At the time of' the sale of Owen’s home, he was a widower and the sole owner of the real estate. Prior to his wife’s death, he and his wife owned the property in joint tenancy with rights of survivorship. Owen continued to reside in the property after his wife’s death and his residence there lasted until the March 7, 1987 auction sale.

In order to clear his title on the home, Owen paid United $5,454.09 from the auction proceeds. United then released its lien against the real estate. Owen’s payment to United in this manner was voluntary. At the time of that payment, Owen was insolvent.

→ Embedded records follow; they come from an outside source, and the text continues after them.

(** X1. [levenshteinDistance] is a metric on strings: it is 0 exactly
    for equal strings and it satisfies the triangle inequality. *)
Theorem levenshteinDistance_metric (a b c : string) :
  (levenshteinDistance a b = 0 ↔ a = b) ∧
  levenshteinDistance a c ≤ levenshteinDistance a b + levenshteinDistance b c.
Proof.
  rewrite !levenshteinDistance_lev_rec. split.
  - split.
    + intros H0. pose proof (lev_rec_edits (bytes a) (bytes b)) as He.
      assert (lev_rec (bytes a) (bytes b) = 0%nat) as E by lia. rewrite E in He.
      inversion He. by apply bytes_inj.
    + intros ->. by rewrite lev_rec_refl.
  - pose proof (edits_trans _ _ _ _ _ (lev_rec_edits (bytes a) (bytes b))
                  (lev_rec_edits (bytes b) (bytes c))) as He.
    apply edits_lev_rec in He. lia.
Qed.

(** X2. The distance is at least the difference of the lengths and at
    most the greater length. *)
Theorem levenshteinDistance_bounds (a b : string) :
  Z.abs (len a - len b) ≤ levenshteinDistance a b ≤ Z.max (len a) (len b).
Proof.
  rewrite levenshteinDistance_lev_rec. unfold len.
  pose proof (edits_length _ _ _ (lev_rec_edits (bytes a) (bytes b))).
  pose proof (lev_rec_le_max (bytes a) (bytes b)). lia.
Qed.

End DistanceProperties.

(** ** [GetGroup] and [AddRule] *)

Module GrouperProperties.
Import CategoryGrouper GrouperSpec GoStringProofs GrouperProofs RuleTable Tiers.

(** X3. Whatever the order of the map loops, [GetGroup] returns the
    empty string or the category of a rule; for an input that is empty
    or all white space it returns the empty string. *)
Theorem GetGroup_returns_rule_category (rules : gmap string string)
    (category result : string) :
  GetGroup rules category result →
  (result = "" ∨ ∃ key, rules !! key = Some result) ∧
  (ToLower (TrimSpace category) = "" → result = "").
Proof.
  intros (it2 & it3 & H2 & H3 & ->). unfold GetGroup_in.
  set (cleaned := ToLower (TrimSpace category)).
  destruct (isEmpty cleaned) eqn:He.
  { split; [by left | done]. }
  apply isEmpty_false in He. split; [|done].
  destruct (rules !! cleaned) as [g|] eqn:Hr; [right; by exists cleaned|].
  destruct (partialMatch it2 cleaned) as [g|] eqn:Hp.
  { apply partialMatch_Some in Hp as (key & Hin & _). right. exists key.
    apply elem_of_map_to_list. by apply (elem_of_perm _ _ _ H2). }
  pose proof (fuzzyMatch_inv it3 cleaned) as Hinv.
  destruct (fuzzyMatch it3 cleaned) as [bestMatch d]. simpl.
  destruct (isEmpty bestMatch); simpl; [by left|].
  destruct Hinv as [[Hst _]|(key & Hin & _)].
  - injection Hst as -> _. by left.
  - right. exists key. apply elem_of_map_to_list. by apply (elem_of_perm _ _ _ H3).
Qed.

Lemma GetGroup_total rules category : GetGroup rules category
  (GetGroup_in (map_to_list rules) (map_to_list rules) rules category).
Proof. by exists (map_to_list rules), (map_to_list rules). Qed.

Lemma GetGroup_returns_rule_category_witness :
  ("doctor" = "" ∨ ∃ key, NewCategoryGrouper !! key = Some "doctor") ∧
  (ToLower (TrimSpace " Docter ") = "" → "doctor" = "").
Proof.
  apply (GetGroup_returns_rule_category NewCategoryGrouper " Docter " "doctor").
  exists (map_to_list NewCategoryGrouper), (map_to_list NewCategoryGrouper).
  split; [reflexivity|]. split; [reflexivity|]. vm_compute. reflexivity.
Defined.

On May 6,1987, Owen filed a petition for bankruptcy under Chapter 7 of the Bankruptcy Code. The bankruptcy trustee filed this case in order to avoid the transfer to United as a preference under Bankruptcy *930 Code § 547. The preference claim was the only asset in the bankruptcy estate.

In an Opinion and Order entered February 1, 1989, 96 B.R. 168, the Bankruptcy Court entered judgment against the trustee and in favor of United. After analyzing the applicable Illinois Homestead Exemption statutes, Ill.Rev.Stat. ch. 110, ¶¶ 12-901, 12-902, 12-906 (1987), the Bankruptcy Court concluded that, prior to the auction sale, Owen was entitled to a double homestead exemption as long as he continued to occupy the homestead. Thus, Owen was entitled to a $7,500 homestead exemption of his own, as well as a $7,500 exemption for his deceased wife’s interest, for a total homestead exemption interest of $15,000. The Bankruptcy Court further found that when Owen sold the property, he was entitled to a single exemption of $7,500 in the proceeds, pursuant to Ill.Rev.Stat. ch. 110, II12-906. Applying the above analysis to the facts of this case, the Court below then stated:

Therefore, the debtor was limited to a single homestead exemption of $7,500.00, $3,500.00 of the proceeds was not exempt and was subject to the defendant’s judgment lien, and $7,500.00 of the proceeds was exempt and not subject to the defendant’s judgment lien.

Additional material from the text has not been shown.